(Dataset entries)
[Start of section]

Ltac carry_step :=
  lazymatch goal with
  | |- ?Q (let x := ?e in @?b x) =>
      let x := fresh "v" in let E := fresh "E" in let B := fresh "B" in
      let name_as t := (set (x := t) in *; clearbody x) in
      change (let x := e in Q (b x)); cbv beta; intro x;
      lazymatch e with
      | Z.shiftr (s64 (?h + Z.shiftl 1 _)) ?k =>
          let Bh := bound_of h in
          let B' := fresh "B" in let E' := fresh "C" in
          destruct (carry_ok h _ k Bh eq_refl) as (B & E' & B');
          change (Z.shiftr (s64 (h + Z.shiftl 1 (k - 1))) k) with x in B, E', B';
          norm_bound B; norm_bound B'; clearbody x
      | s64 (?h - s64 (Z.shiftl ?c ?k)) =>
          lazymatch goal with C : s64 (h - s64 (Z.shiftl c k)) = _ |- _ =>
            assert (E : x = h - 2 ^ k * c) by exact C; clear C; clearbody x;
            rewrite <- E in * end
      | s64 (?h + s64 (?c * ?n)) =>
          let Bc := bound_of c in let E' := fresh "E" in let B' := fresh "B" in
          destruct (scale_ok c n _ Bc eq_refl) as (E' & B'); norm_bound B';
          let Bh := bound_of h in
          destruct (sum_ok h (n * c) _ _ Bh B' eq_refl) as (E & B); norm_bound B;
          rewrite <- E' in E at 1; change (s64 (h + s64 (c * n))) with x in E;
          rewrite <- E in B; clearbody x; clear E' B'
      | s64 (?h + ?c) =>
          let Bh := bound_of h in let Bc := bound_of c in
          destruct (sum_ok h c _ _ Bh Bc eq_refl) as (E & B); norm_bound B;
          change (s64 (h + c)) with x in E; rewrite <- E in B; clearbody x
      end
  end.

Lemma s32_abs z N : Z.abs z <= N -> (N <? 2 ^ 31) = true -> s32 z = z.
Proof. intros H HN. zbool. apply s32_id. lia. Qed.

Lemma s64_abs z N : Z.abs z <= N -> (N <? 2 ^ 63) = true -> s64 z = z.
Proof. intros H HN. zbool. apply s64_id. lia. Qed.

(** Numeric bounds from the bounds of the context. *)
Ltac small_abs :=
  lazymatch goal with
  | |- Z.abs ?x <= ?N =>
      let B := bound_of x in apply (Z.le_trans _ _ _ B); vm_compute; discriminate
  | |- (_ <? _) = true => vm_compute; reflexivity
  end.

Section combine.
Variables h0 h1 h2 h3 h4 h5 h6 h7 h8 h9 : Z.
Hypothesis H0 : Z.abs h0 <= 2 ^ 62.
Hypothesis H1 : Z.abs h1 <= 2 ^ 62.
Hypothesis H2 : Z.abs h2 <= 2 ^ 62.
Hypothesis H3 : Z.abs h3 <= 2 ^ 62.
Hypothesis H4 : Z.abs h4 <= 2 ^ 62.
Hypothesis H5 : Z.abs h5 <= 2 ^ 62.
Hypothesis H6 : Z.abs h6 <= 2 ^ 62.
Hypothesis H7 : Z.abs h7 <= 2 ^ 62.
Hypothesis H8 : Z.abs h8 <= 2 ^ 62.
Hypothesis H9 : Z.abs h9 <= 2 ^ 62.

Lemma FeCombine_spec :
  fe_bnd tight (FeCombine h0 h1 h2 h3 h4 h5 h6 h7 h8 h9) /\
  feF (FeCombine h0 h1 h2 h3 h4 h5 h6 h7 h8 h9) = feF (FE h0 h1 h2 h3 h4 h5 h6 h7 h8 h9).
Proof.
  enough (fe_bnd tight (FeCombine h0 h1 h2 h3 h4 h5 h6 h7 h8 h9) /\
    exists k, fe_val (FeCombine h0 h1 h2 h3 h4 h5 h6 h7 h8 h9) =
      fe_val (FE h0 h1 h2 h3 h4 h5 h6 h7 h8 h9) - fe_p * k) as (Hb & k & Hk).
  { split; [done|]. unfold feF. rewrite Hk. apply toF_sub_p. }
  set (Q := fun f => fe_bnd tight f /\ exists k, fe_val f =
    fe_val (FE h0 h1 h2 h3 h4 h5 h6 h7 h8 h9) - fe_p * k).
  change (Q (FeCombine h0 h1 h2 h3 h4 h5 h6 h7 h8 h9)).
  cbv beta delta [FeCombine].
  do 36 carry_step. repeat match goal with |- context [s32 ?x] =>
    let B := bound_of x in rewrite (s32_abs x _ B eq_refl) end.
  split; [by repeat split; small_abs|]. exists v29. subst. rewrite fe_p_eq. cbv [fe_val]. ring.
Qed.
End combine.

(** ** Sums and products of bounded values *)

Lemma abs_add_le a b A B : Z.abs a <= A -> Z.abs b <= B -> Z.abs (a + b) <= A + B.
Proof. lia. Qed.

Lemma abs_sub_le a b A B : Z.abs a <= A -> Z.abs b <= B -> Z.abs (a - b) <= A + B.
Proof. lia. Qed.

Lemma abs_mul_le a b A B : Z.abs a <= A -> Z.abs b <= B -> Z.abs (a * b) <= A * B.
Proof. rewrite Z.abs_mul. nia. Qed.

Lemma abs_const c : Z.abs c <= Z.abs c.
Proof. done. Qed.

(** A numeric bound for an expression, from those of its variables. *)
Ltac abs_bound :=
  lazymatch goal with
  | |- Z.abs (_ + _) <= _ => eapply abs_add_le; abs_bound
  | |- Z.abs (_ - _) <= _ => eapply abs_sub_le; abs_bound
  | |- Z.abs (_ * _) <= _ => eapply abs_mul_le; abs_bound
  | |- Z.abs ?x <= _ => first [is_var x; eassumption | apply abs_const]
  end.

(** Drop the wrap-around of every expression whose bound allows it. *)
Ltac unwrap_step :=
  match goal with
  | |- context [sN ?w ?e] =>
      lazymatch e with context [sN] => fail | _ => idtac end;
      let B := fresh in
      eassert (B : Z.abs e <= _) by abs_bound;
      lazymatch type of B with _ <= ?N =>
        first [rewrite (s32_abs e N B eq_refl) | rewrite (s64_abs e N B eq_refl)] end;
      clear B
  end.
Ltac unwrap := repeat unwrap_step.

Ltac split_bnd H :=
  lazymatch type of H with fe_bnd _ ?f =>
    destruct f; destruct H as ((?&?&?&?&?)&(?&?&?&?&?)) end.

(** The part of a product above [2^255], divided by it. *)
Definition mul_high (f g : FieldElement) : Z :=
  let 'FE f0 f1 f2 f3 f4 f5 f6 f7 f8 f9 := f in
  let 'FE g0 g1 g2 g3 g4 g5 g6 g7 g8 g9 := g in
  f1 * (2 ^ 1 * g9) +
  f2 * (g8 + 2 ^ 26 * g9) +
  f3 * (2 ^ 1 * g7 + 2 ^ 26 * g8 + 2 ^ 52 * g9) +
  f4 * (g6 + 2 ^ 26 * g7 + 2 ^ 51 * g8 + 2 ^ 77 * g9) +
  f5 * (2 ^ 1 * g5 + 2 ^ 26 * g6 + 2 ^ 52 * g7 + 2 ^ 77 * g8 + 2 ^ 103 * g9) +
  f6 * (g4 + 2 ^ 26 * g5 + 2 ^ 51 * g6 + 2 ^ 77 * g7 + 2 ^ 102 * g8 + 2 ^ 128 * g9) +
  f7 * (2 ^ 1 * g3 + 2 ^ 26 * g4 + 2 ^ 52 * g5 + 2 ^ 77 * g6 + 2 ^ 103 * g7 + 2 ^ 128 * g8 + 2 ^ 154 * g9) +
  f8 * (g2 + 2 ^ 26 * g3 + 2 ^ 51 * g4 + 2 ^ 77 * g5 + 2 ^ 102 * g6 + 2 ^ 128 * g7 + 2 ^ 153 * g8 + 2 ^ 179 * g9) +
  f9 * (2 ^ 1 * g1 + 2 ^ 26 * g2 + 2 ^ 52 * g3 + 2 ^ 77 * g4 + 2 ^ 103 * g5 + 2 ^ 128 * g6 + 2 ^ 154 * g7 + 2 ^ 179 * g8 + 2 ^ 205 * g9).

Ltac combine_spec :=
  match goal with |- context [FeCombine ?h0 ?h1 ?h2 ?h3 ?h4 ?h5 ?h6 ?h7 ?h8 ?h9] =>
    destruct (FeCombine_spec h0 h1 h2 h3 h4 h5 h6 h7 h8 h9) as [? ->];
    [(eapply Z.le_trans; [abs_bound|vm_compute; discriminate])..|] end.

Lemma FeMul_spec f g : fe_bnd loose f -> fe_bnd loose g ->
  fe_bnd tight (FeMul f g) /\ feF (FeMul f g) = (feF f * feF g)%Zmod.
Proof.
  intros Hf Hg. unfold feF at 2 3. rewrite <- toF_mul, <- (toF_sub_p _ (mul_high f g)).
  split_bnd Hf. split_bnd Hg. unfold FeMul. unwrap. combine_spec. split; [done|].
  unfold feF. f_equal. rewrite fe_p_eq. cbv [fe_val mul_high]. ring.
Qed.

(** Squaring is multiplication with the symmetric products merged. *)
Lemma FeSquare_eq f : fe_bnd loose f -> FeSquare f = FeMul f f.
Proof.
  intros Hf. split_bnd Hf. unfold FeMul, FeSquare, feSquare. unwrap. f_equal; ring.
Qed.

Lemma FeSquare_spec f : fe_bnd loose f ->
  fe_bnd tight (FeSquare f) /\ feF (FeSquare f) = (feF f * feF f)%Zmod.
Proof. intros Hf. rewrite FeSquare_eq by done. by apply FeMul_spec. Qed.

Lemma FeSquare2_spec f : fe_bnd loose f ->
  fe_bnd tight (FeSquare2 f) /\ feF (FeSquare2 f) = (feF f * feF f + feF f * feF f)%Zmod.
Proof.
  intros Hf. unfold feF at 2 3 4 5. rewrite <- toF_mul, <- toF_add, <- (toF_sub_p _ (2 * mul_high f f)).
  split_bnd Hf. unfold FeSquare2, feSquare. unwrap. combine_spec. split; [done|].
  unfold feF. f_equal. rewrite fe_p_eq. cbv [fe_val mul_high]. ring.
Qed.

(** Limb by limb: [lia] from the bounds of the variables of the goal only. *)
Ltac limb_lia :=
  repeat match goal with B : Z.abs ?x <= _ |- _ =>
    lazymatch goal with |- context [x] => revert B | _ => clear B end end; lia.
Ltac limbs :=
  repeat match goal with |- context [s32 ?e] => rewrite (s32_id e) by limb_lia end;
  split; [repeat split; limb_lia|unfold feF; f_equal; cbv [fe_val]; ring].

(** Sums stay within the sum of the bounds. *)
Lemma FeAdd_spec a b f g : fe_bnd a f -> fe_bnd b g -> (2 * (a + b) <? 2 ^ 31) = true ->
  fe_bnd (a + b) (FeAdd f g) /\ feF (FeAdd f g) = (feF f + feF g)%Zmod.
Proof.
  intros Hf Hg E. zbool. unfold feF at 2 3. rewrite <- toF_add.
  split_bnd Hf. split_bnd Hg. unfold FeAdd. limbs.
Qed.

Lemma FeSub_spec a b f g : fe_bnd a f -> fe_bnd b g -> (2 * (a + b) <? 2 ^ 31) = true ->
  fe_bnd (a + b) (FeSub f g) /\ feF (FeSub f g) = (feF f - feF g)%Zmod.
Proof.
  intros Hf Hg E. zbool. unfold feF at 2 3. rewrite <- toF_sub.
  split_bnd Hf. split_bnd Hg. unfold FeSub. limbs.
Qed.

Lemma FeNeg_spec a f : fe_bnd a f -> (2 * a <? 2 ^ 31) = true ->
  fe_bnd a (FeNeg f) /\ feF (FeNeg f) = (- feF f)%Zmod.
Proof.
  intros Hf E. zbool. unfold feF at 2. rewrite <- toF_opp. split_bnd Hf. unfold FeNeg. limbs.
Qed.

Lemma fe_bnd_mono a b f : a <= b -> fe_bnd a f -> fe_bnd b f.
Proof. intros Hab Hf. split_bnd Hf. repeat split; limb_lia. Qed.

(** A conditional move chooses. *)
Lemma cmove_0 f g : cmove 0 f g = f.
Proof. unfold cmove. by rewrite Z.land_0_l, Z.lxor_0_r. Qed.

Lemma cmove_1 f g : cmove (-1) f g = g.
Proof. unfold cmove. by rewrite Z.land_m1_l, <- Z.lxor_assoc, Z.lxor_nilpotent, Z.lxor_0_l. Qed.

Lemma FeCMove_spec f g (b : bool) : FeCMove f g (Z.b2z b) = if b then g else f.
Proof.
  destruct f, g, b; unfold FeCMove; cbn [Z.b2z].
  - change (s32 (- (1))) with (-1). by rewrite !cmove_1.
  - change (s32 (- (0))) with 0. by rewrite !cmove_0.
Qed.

[End of section]

*WORK TASK*. Could you return all lines from the records that include the word "FeCMove"?

*WORKED SOLUTION*.
Lemma FeCMove_spec f g (b : bool) : FeCMove f g (Z.b2z b) = if b then g else f.
  destruct f, g, b; unfold FeCMove; cbn [Z.b2z].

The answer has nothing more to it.